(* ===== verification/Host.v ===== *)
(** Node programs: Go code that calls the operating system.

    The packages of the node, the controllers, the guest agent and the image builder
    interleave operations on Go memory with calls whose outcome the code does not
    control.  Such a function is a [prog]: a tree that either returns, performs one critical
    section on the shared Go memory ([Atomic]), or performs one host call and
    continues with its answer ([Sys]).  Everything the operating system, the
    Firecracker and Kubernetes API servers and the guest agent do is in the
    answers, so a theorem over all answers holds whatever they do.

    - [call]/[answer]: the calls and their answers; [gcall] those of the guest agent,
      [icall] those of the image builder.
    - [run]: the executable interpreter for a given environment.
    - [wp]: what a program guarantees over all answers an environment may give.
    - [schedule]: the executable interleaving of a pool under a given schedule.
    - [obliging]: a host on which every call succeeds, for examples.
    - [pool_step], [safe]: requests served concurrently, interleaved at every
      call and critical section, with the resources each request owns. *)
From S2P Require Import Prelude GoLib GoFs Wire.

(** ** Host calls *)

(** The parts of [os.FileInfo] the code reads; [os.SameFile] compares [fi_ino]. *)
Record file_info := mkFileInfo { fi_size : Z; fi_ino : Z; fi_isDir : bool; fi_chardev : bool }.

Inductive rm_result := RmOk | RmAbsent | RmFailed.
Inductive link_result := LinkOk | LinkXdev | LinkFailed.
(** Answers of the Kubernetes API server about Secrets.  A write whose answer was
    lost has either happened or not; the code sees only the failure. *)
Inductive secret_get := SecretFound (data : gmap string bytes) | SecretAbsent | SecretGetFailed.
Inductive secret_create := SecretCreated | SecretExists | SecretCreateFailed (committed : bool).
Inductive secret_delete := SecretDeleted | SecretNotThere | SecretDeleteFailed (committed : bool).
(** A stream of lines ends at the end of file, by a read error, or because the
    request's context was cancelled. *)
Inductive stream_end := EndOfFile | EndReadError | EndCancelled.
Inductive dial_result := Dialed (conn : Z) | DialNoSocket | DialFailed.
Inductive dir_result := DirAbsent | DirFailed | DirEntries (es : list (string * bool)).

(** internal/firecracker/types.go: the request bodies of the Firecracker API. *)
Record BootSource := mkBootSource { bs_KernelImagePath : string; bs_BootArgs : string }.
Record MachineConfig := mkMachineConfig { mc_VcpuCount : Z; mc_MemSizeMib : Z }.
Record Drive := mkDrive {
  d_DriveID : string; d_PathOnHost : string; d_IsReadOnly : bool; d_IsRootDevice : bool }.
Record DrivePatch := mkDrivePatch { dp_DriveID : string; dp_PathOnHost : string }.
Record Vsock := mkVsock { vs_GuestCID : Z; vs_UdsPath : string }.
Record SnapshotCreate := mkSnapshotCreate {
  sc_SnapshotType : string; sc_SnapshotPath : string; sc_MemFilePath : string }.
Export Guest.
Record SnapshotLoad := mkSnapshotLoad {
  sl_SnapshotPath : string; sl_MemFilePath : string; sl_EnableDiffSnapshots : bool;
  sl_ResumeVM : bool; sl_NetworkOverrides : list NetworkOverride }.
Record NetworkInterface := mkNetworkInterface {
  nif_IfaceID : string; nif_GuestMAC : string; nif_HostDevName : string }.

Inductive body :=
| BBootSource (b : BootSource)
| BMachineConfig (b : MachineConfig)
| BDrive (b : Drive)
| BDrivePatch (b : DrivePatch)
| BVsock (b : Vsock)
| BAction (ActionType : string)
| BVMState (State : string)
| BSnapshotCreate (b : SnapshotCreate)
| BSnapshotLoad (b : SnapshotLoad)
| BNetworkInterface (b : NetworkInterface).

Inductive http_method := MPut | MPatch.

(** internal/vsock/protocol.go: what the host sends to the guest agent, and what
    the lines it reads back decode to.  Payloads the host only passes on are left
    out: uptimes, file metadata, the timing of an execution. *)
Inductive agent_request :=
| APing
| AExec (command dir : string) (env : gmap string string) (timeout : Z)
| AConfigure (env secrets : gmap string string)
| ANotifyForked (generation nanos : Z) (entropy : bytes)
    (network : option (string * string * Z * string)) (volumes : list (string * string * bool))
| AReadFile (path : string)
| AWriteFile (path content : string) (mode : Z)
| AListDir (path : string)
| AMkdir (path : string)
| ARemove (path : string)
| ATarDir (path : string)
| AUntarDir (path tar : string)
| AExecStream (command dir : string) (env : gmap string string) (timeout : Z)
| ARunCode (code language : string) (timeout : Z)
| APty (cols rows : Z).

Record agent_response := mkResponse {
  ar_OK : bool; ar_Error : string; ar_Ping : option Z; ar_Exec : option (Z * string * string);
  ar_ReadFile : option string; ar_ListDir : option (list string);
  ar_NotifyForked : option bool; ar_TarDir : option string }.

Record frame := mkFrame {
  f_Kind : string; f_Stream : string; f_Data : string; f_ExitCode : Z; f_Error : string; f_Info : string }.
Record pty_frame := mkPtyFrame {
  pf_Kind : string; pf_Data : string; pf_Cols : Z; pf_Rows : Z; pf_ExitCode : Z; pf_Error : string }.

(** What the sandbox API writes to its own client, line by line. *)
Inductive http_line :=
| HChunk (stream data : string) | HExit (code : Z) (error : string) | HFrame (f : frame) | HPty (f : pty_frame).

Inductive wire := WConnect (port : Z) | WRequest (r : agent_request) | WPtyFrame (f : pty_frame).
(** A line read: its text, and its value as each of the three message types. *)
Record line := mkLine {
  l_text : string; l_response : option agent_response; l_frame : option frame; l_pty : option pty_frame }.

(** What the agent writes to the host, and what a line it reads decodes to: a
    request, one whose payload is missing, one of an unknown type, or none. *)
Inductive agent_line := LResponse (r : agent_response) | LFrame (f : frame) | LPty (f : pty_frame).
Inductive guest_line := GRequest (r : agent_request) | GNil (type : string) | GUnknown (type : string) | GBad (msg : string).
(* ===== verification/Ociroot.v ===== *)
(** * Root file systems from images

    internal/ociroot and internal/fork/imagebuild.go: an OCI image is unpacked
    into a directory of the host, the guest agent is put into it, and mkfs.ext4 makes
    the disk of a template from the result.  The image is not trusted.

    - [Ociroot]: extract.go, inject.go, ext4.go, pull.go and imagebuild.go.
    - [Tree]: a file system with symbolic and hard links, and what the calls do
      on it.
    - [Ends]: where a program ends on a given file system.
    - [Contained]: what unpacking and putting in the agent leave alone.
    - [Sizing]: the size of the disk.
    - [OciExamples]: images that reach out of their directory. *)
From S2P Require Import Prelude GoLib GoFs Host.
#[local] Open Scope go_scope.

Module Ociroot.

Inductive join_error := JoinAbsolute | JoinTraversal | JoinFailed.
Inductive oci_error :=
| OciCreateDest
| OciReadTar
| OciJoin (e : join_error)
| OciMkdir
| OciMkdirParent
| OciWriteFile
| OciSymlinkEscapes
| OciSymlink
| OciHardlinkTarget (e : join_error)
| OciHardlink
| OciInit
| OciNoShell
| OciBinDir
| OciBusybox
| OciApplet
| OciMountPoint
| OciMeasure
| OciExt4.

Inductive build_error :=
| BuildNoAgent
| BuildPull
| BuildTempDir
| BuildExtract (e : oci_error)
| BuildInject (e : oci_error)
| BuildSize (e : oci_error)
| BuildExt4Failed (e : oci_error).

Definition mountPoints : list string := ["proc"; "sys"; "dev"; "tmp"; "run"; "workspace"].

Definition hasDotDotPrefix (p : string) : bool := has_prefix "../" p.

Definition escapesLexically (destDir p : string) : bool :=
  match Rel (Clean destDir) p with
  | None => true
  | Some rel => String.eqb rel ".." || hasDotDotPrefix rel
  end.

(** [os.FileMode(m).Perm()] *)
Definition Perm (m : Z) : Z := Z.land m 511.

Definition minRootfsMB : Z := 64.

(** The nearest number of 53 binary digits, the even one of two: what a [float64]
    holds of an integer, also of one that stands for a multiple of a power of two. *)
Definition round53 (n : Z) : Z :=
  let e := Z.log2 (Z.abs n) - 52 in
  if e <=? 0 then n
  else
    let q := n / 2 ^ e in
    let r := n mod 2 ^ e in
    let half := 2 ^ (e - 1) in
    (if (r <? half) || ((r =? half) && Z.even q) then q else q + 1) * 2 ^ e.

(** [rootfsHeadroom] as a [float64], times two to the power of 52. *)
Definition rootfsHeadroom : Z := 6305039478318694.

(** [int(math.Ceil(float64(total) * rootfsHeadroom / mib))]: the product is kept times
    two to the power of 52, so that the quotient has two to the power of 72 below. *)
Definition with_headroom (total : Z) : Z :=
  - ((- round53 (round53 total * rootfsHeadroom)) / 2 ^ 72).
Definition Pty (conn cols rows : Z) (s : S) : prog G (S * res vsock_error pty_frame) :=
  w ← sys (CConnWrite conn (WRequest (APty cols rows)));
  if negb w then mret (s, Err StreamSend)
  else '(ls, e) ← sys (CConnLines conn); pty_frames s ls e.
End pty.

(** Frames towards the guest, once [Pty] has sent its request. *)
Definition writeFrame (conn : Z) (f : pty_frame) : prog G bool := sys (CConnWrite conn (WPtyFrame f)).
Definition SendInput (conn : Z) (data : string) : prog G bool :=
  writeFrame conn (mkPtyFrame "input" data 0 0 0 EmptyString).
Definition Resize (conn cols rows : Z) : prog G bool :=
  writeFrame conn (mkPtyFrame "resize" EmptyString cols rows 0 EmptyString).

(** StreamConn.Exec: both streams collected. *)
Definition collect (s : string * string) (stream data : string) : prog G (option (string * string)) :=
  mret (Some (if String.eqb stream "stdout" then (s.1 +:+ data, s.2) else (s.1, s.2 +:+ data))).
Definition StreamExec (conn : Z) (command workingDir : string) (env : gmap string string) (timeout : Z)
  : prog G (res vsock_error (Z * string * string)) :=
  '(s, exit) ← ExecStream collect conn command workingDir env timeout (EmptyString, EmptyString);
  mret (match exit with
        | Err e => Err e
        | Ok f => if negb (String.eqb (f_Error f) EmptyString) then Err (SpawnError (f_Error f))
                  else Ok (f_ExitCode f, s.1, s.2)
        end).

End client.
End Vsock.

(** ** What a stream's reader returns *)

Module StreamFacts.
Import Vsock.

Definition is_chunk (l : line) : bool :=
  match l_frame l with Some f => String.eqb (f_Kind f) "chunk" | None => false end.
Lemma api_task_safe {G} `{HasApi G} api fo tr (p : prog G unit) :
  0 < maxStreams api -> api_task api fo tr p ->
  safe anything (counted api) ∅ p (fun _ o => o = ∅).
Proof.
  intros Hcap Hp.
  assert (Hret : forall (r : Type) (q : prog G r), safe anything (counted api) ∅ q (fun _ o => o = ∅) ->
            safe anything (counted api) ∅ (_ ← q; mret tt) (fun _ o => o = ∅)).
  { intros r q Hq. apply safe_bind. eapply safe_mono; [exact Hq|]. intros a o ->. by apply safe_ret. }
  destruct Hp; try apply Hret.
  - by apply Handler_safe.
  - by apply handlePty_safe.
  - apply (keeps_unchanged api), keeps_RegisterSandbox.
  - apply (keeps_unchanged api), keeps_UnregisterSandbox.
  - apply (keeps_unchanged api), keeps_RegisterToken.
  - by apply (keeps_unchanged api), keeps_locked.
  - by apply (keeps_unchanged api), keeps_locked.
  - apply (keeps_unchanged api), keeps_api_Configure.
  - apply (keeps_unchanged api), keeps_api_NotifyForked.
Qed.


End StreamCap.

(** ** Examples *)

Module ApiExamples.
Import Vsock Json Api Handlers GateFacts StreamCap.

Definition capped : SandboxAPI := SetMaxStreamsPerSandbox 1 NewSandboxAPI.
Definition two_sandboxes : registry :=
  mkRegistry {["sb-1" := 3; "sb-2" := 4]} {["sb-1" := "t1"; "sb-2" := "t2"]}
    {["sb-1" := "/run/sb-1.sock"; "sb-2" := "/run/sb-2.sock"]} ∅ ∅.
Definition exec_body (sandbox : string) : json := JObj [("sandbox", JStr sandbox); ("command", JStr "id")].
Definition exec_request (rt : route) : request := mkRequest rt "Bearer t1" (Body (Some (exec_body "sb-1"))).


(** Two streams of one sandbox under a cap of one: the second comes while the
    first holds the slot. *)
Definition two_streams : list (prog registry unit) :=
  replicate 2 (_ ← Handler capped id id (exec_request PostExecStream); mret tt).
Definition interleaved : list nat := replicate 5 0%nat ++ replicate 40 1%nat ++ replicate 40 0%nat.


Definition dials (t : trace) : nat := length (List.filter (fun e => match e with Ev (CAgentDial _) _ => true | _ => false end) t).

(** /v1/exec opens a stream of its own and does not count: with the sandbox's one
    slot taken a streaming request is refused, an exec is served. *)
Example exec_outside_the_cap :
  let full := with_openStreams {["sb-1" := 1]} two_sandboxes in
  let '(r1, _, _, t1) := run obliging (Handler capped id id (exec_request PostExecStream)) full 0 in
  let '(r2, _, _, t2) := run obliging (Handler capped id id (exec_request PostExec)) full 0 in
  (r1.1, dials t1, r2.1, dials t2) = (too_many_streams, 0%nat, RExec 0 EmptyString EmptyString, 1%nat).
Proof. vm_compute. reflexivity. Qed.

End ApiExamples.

---------------

◆ Instructions for the task ◆
Quote exactly the first line of the entries and every line after it, stopping with the line that contains "[icall] those of the image builder.".

◆ Answer to this problem ◆
(* ===== verification/Host.v ===== *)
(** Node programs: Go code that calls the operating system.

    The packages of the node, the controllers, the guest agent and the image builder
    interleave operations on Go memory with calls whose outcome the code does not
    control.  Such a function is a [prog]: a tree that either returns, performs one critical
    section on the shared Go memory ([Atomic]), or performs one host call and
    continues with its answer ([Sys]).  Everything the operating system, the
    Firecracker and Kubernetes API servers and the guest agent do is in the
    answers, so a theorem over all answers holds whatever they do.

    - [call]/[answer]: the calls and their answers; [gcall] those of the guest agent,
      [icall] those of the image builder.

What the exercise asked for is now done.